Requirements Analysis
This application is programmed in Linux (Ubuntu 9.10) System with C compiler (Build Essential
Version 11.7). During the communication process, there are 3 parts get involved: the client, the
proxy server and the web server. Since this program need operation in Internet, the socket is
needed. There are three sockets needed. The first one takes responsibility of listening request from
the client. The second one is used for communication between the client and the proxy server. The
third one is used for communication between the proxy server and the web server. However, since
there’s some operation during the proxy process, some changes of request and response in HTTP
header is requested. This means some operation about string using pointer, an advanced request is
try to make the algorithm efficient in order to get a quicker response time. The statistics of
throughput and response time are obtained in the process of retransmission as well.
Preliminary Design
To achieve the basic demands, there are five steps to do so. The first is that listen the request from
the client. The second is receiving the request from the client. The third is sending the request to
the web server. The fourth is used for getting response from the web server. And the last is used
for sending the response to the client. These processes are easy to achieve by socket except the
first one.
The first one is achieved by a fixed module. In order to deal with all requests at the same time,
several processes in system shall be started. First one is known as the parent process or main
process. By binding the socket in specific port and three shakes, the main process listen the
request from the client. If there’s one, there will be a new socket and a child process will be
created. In the child process, the old socket will be closed and the new socket will process all
requests. In the parent process, the new socket will be closed since they won’t be used any more
whereas the old socket will keep alive to listen to new request.

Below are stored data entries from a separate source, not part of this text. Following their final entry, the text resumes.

Lemma drain_task (p : prog pyval) :
  forall (st : pool) (k : nat),
    finished st = seq 0 k ->
    nth_error (tasks st) k = Some p ->
    exists m,
      finished (pool_run srv workers (repeat k m) st) = seq 0 (S k) /\
      List.length (tasks (pool_run srv workers (repeat k m) st))
        = List.length (tasks st).
Proof.
  induction p as [a|rq kont IH|lv msg q IH|ev q IH|ms q IH|code|e];
    intros st k Hf Hp.
  1, 6, 7:
    exists 1; rewrite seq_S; cbn [repeat pool_run fold_left]; unfold pool_step;
    rewrite (may_run_first st k Hf), Hp; cbn [task_step finished tasks];
    rewrite Hf; auto.
  - pose (st1 := pool_step srv workers st k).
    assert (Hst1 : st1 = {| tasks := set_nth k (kont (srv (sent (pworld st)) rq))
                                       (tasks st);
                            finished := finished st;
                            pworld := snd (do_http srv rq (pworld st)) |}).
    { unfold st1, pool_step. rewrite (may_run_first st k Hf), Hp. reflexivity. }
    destruct (IH (srv (sent (pworld st)) rq) st1 k) as (m & H1 & H2).
    + rewrite Hst1. exact Hf.
    + rewrite Hst1. simpl. eapply nth_error_set_nth_same; eauto.
    + exists (S m). simpl. fold st1. split; [exact H1|].
      rewrite H2, Hst1. simpl. apply set_nth_length.
  - pose (st1 := pool_step srv workers st k).
    assert (Hst1 : st1 = {| tasks := set_nth k q (tasks st);
                            finished := finished st;
                            pworld := do_print lv msg (pworld st) |}).
    { unfold st1, pool_step. rewrite (may_run_first st k Hf), Hp. reflexivity. }
    destruct (IH st1 k) as (m & H1 & H2).
    + rewrite Hst1. exact Hf.
    + rewrite Hst1. simpl. eapply nth_error_set_nth_same; eauto.
    + exists (S m). simpl. fold st1. split; [exact H1|].
      rewrite H2, Hst1. simpl. apply set_nth_length.
  - pose (st1 := pool_step srv workers st k).
    assert (Hst1 : st1 = {| tasks := set_nth k q (tasks st);
                            finished := finished st;
                            pworld := do_bar ev (pworld st) |}).
    { unfold st1, pool_step. rewrite (may_run_first st k Hf), Hp. reflexivity. }
    destruct (IH st1 k) as (m & H1 & H2).
    + rewrite Hst1. exact Hf.
    + rewrite Hst1. simpl. eapply nth_error_set_nth_same; eauto.
    + exists (S m). simpl. fold st1. split; [exact H1|].
      rewrite H2, Hst1. simpl. apply set_nth_length.
  - pose (st1 := pool_step srv workers st k).
    assert (Hst1 : st1 = {| tasks := set_nth k q (tasks st);
                            finished := finished st;
                            pworld := do_sleep ms (pworld st) |}).
    { unfold st1, pool_step. rewrite (may_run_first st k Hf), Hp. reflexivity. }
    destruct (IH st1 k) as (m & H1 & H2).
    + rewrite Hst1. exact Hf.
    + rewrite Hst1. simpl. eapply nth_error_set_nth_same; eauto.
    + exists (S m). simpl. fold st1. split; [exact H1|].
      rewrite H2, Hst1. simpl. apply set_nth_length.
Qed.

Lemma drain_from (n : nat) :
  forall (st : pool) (k : nat),
    finished st = seq 0 k ->
    k + n = List.length (tasks st) ->
    exists sched, drained (pool_run srv workers sched st) = true.
Proof.
  induction n as [|n IH]; intros st k Hf Hlen.
  - exists []. simpl. unfold drained. rewrite Hf, length_seq.
    apply Nat.eqb_eq. lia.
  - destruct (nth_error (tasks st) k) as [p|] eqn:Hp;
      [|apply nth_error_None in Hp; lia].
    destruct (drain_task p st k Hf Hp) as (m & H1 & H2).
    destruct (IH (pool_run srv workers (repeat k m) st) (S k) H1) as (sched & Hs);
      [lia|].
    exists (repeat k m ++ sched). unfold pool_run in *. now rewrite fold_left_app.
Qed.

Lemma drain_exists (init : list (prog pyval)) (w : world) :
  exists sched,
    drained (pool_run srv workers sched
               {| tasks := init; finished := []; pworld := w |}) = true.
Proof. apply (drain_from (List.length init) _ 0); reflexivity. Qed.

End Drain.

Section CollectTotal.

Variable repr : pyval -> string.
Variable config : configuration.
Variable target : string.
Variable worker : pyval -> prog pyval.
Hypothesis worker_ok : worker_sound target worker.

Lemma exec_collect_total (fs : list (pyval * outcome pyval)) (c : counters) evs o :
  Forall (fun m => is_dict m = true) (map fst fs) ->
  Forall (fun mo => exists evs, exec (worker (fst mo)) evs (snd mo)) fs ->
  exec (Batch.collect repr config target fs c) evs o ->
  exists c', o = Returned c'.
Proof.
  intros Hd Hfs. revert c evs.
  induction Hfs as [|[m o1] fs Hm Hfs IH]; intros c evs H.
  - simpl in H. inversion H; subst. eauto.
  - inversion Hd as [|m' ms Hmd Hrest]; subst. simpl in Hmd.
    destruct m as [| | | | |d]; try discriminate.
    destruct Hm as (wevs & Hw). simpl in Hw.
    destruct (worker_ok d wevs o1 Hw) as (v & -> & _).
    rewrite collect_cons_returned in H. eauto.
Qed.
Lemma place_object_Ok fuel : ∀ r st obj st' r',
  _place_object fuel r st obj = Some (Ok (st', r')) →
  ∃ x y, (1 ≤ x < width st - 2 ∧ 1 ≤ y < height st - 2) ∧
         Grid.cells (grid st) !! (x, y) = None ∧
         put_object st obj x y = Ok st'.
Proof.
  induction fuel as [|fuel IH]; intros r st obj st' r' H; simpl in H; [done|].
  destruct (_rand_pos _ _ _ _ r) as [[p r1]|e] eqn:Ep; [|done].
  apply rand_pos_Ok in Ep.
  destruct (Grid.get (grid st) p.1 p.2) as [[c|]|e] eqn:Eg; [by eapply IH| |done].
  injection H as H. apply bind_Ok in H as (st1 & Hp & [= <- _]).
  exists p.1, p.2. split; [done|]. split; [|done].
  unfold Grid.get in Eg. destruct (Grid.in_bounds _ _ _); [|done].
  injection Eg as Eg. by rewrite <- surjective_pairing.
Qed.

Lemma put_object_lists st obj x y st' :
  put_object st obj x y = Ok st' →
  goals st' = match obj with
              | NewGoal => goals st ++ [mkGoal (x, y) false green]
              | NewObstacle => goals st
              end ∧
  obstacles st' = match obj with
                  | NewGoal => obstacles st
                  | NewObstacle => obstacles st ++ [(x, y)]
                  end ∧
  num_collected st' = num_collected st.
Proof.
  unfold put_object. destruct obj; intros H;
    by apply bind_Ok in H as (g & _ & [= <-]).
Qed.

Lemma place_object_placed fuel r st obj st' r' :
  placed_ok st →
  _place_object fuel r st obj = Some (Ok (st', r')) →
  placed_ok st' ∧ same_agents st st' ∧
  length (goals st') =
    (length (goals st) + match obj with NewGoal => 1 | NewObstacle => 0 end)%nat ∧
  length (obstacles st') =
    (length (obstacles st) + match obj with NewGoal => 0 | NewObstacle => 1 end)%nat.
Proof.
  intros (Hs & [Hrg Hro] & Hun) (x & y & [Hx Hy] & Hfree & Hput)%place_object_Ok.
  destruct (put_object_static_ok _ _ _ _ _ Hs Hfree Hput)
    as (Hs' & Ha & Hag & Hac & Hlg & Hlo).
  destruct (put_object_lists _ _ _ _ _ Hput) as (Hg & Ho & Hn).
  split; [|by repeat split].
  split; [done|].
  assert (in_sampled_region st' (x, y)) as Hin.
  { unfold in_sampled_region, width, height in *. rewrite Ha. simpl. lia. }
  assert (∀ p, in_sampled_region st p → in_sampled_region st' p) as Hkeep.
  { intros p. unfold in_sampled_region, width, height. by rewrite Ha. }
  unfold objects_in_region, all_uncollected. rewrite Hg, Ho.
  destruct obj.
  - split; [split|].
    + intros k g [Hk|[_ Hk]]%lookup_app_Some; [by eapply Hkeep, Hrg|].
      by apply list_lookup_singleton_Some in Hk as [_ <-].
    + intros o q Hq. by eapply Hkeep, Hro.
    + intros k g [Hk|[_ Hk]]%lookup_app_Some; [by eapply Hun|].
      by apply list_lookup_singleton_Some in Hk as [_ <-].
  - split; [split|done].
    + intros k g Hk. by eapply Hkeep, Hrg.
    + intros o q [Hq|[_ Hq]]%lookup_app_Some; [by eapply Hkeep, Hro|].
      by apply list_lookup_singleton_Some in Hq as [_ <-].
Qed.
(** * Personal library manager: the store layer of [library_manager.py]

    The program keeps two SQLite tables, [users] and [books], and runs one
    SQL statement per operation.  This development embeds the functions of
    the "DATABASE & AUTH" and "APP FEATURES" parts of the file over an
    explicit database value and proves the properties claimed of them.

    Modelling conventions.
    - Text is a [string] of the Standard Library: a sequence of 8-bit
      characters, i.e. the bytes SQLite stores and compares for a TEXT
      value.  [lower] is Python's [str.lower] on that alphabet: the letters
      A-Z go to a-z and every other character is kept.
    - A table is the list of its rows in the order a full scan
      ([SELECT * FROM t]) returns them.
    - A row of [books] is the record [book]; its fields are in column
      order, so the tuple indices of the source read
      [book[0] = id], [book[1] = title], [book[2] = author],
      [book[3] = category].
    - [sqlite_sequence] is the counter SQLite keeps for an
      [AUTOINCREMENT] table: the largest row id ever handed out.
    - Row ids are integers without bound, as Python's [int].
    - Every statement is modelled by its effect when the engine carries it
      out.  Failures of the storage itself are outside the model: the file
      cannot be opened, or SQLite answers SQLITE_FULL because the disk or
      the 64-bit space of row ids is used up. *)

From Stdlib Require Import ZArith List String Ascii Bool Lia.
From Stdlib Require Import DecimalString DecimalZ DecimalPos.
From Stdlib Require Import Sorted.
Import ListNotations.

Open Scope string_scope.
Open Scope Z_scope.

(* ------------------------------------------------------------------ *)
(** ** Text: [str.lower] and the [in] operator                          *)
(* ------------------------------------------------------------------ *)

Module Text.

(** [c.lower()] for one character. *)
Definition lower_char (c : ascii) : ascii :=
  if (Ascii.leb "A" c && Ascii.leb c "Z")%bool
  then ascii_of_nat (nat_of_ascii c + 32)
  else c.

(** [s.lower()]. *)
Fixpoint lower (s : string) : string :=
  match s with
  | EmptyString => EmptyString
  | String c s' => String (lower_char c) (lower s')
  end.

(** [needle in hay] for two [str] values: [needle] occurs in [hay] as a
    contiguous block, starting at some position. *)
Fixpoint str_in (needle hay : string) : bool :=
  (String.prefix needle hay
   || match hay with
      | EmptyString => false
      | String _ hay' => str_in needle hay'
      end)%bool.

(** The declarative reading of [needle in hay]. *)
Definition substring_of (needle hay : string) : Prop :=
  exists pre post, hay = pre ++ needle ++ post.

End Text.

(* ------------------------------------------------------------------ *)
(** ** The database                                                     *)
(* ------------------------------------------------------------------ *)

(** A row of [books (id, title, author, category)]. *)
Record book : Type := mkBook {
  id : Z;
  title : string;
  author : string;
  category : string
}.

(** A row of [users (username, password)]. *)
Definition user : Type := (string * string)%type.

Definition username (r : user) : string := fst r.
Definition password (r : user) : string := snd r.

(** The content of [library.db]. *)
Record db : Type := mkDb {
  users : list user;
  books : list book;
  sqlite_sequence : Z
}.

(** A database file that was just created: no table has a row and no row
    id was handed out yet. *)
Definition empty_db : db := mkDb [] [] 0.

(** [init_db]: connect to [library.db] (created when absent) and create
    each table only if it does not exist; an existing file is kept as it
    is. *)
Definition init_db (file : option db) : db :=
  match file with
  | None => empty_db
  | Some d => d
  end.

(** [cur.fetchone()]: the first row of the result, or [None]. *)
Definition fetchone {A : Type} (rows : list A) : option A := hd_error rows.

(** [cur.fetchall()]. *)
Definition fetchall {A : Type} (rows : list A) : list A := rows.

(* ------------------------------------------------------------------ *)
(** ** User operations                                                  *)
(* ------------------------------------------------------------------ *)

(** [username=? AND password=?]: both TEXT comparisons are bytewise. *)
Definition user_matches (u p : string) (r : user) : bool :=
  (String.eqb (username r) u && String.eqb (password r) p)%bool.

(** [SELECT * FROM users WHERE username=? AND password=?]. *)
Definition select_users (d : db) (u p : string) : list user :=
  filter (user_matches u p) (users d).

(** [validate_user]: [cur.fetchone() is not None]. *)
Definition validate_user (d : db) (u p : string) : bool :=
  match fetchone (select_users d u p) with
  | Some _ => true
  | None => false
  end.

(** [register_user]: [INSERT INTO users VALUES (?, ?)]. *)
Definition register_user (d : db) (u p : string) : db :=
  mkDb (users d ++ [(u, p)]) (books d) (sqlite_sequence d).

(** The number of stored rows that match both fields. *)
Definition count_matching (d : db) (u p : string) : nat :=
  List.length (select_users d u p).

(* ------------------------------------------------------------------ *)
(** ** Book operations                                                  *)
(* ------------------------------------------------------------------ *)

Definition CATEGORIES : list string :=
  ["Fiction"; "Non-fiction"; "Academic"; "Religious"; "Other"].

(** The largest row id present in the table ([0] for an empty one). *)
Definition max_rowid (rows : list book) : Z :=
  fold_right (fun b m => Z.max (id b) m) 0 rows.

(** The id an [AUTOINCREMENT] insert hands out: one more than the largest
    id that is in the table or was ever handed out. *)
Definition next_id (d : db) : Z :=
  Z.max (sqlite_sequence d) (max_rowid (books d)) + 1.

(** [add_book]: [INSERT INTO books (title, author, category) VALUES (?, ?, ?)].
    The new row has the largest id, so it comes last in a scan. *)
Definition add_book (d : db) (t a c : string) : db :=
  mkDb (users d) (books d ++ [mkBook (next_id d) t a c]) (next_id d).

(** [edit_book]: [UPDATE books SET title=?, author=?, category=? WHERE id=?]. *)
Definition edit_book (d : db) (book_id : Z) (t a c : string) : db :=
  mkDb (users d)
       (map (fun b => if id b =? book_id then mkBook (id b) t a c else b)
            (books d))
       (sqlite_sequence d).

(** [delete_book]: [DELETE FROM books WHERE id=?]. *)
Definition delete_book (d : db) (book_id : Z) : db :=
  mkDb (users d)
       (filter (fun b => negb (id b =? book_id)) (books d))
       (sqlite_sequence d).

(** [get_books]: the whole table for the filter ["All"], else
    [SELECT * FROM books WHERE category=?]. *)
Definition get_books (d : db) (filter_cat : string) : list book :=
  if String.eqb filter_cat "All"
  then fetchall (books d)
  else fetchall (filter (fun b => String.eqb (category b) filter_cat) (books d)).

(** [search_books]: the list comprehension over the whole table,
    [query.lower() in book[1].lower() or query.lower() in book[2].lower()]. *)
Definition search_books (d : db) (query : string) : list book :=
  let books := fetchall (books d) in
  filter (fun book =>
            (Text.str_in (Text.lower query) (Text.lower (title book))
             || Text.str_in (Text.lower query) (Text.lower (author book)))%bool)
         books.
(* ---------------------------------------------------------------- *)
(** *** [startRealTimeSync]: the interval and the timeout that clears it *)

Definition startRealTimeSync (connection : RepositoryConnection)
    (projectId : string) : M unit :=
  modify (fun s =>
    withIntervals s
      (intervals s ++
         [{| iv_projectId := projectId;
             iv_connection := connection;
             iv_every := 30000;
             iv_clearedAfter := 24 * 60 * 60 * 1000 |}])).

End Server.

(* ================================================================== *)
(** ** The routes ([createRoutes]) *)
(* ================================================================== *)

(** What a handler sends: [res.status(code).json(body)], or
    [res.status(code).json({ error })]. *)
Inductive HttpResponse (B : Type) :=
| Json (status : nat) (body : B)
| Failure (status : nat) (error : string).
Arguments Json {B} status body.
Arguments Failure {B} status error.

Record DiscoveryReport := {
  rep_message : string;
  rep_totalObjects : Js.number;
  rep_autoMigrationPercentage : Js.number;
  rep_workflows : nat;
  rep_mappings : nat;
  rep_sessions : nat;
  rep_transformations : nat;
  rep_sources : nat;
  rep_targets : nat
}.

However, the key process in this program is to process the content to send and achieve. Generally
speaking, there’re two key processes. The first one is between receiving the request and sending
request. The second is between receiving the response and sending the response.
In first process, according to the definition of HTTP header in RFC 2616, we need to check the
proxy authentication of using a proxy. Some commands in HTTP should be found (Proxy
Authentication: Basic …). If there’s not such a command, the proxy server should reject to offer
service to the client by sending “HTTP/1.1 407 …” Then, the browser of client will ask user to
enter username and password. A command “Proxy-Authentication” will be append to HTTP
header afterwards. If the username and password fits perfectly, user may start to use the service.
Furthermore, for the process in response (to complement the optional function: adding Proxy in
title of webpage), the text response is expected. To achieve this, the command “Accept-Encoding”
should be deleted and then the application will receive text response as a result. Furthermore, we
need to analysis the host name and port number in order to fill in the socket address correctly. The
IP address is needed as well by querying DNS server as well.
In response process, we can get the throughput though browser and the responding time by
counting the time after sending request until receive the first response. The throughput can be
counted by adding the amount of information received. If optional function is triggered by port
number the user chosen (port number larger than 8000), the string “Proxy:” should be put into the
packets, and the “Content-Length” should be modified or deleted if there’s one.
Detailed Design
The key algorithm we making is both about string operation. The first one is adding a string or
deleting a string in a specific string. The second one is picking out the domain name of the host.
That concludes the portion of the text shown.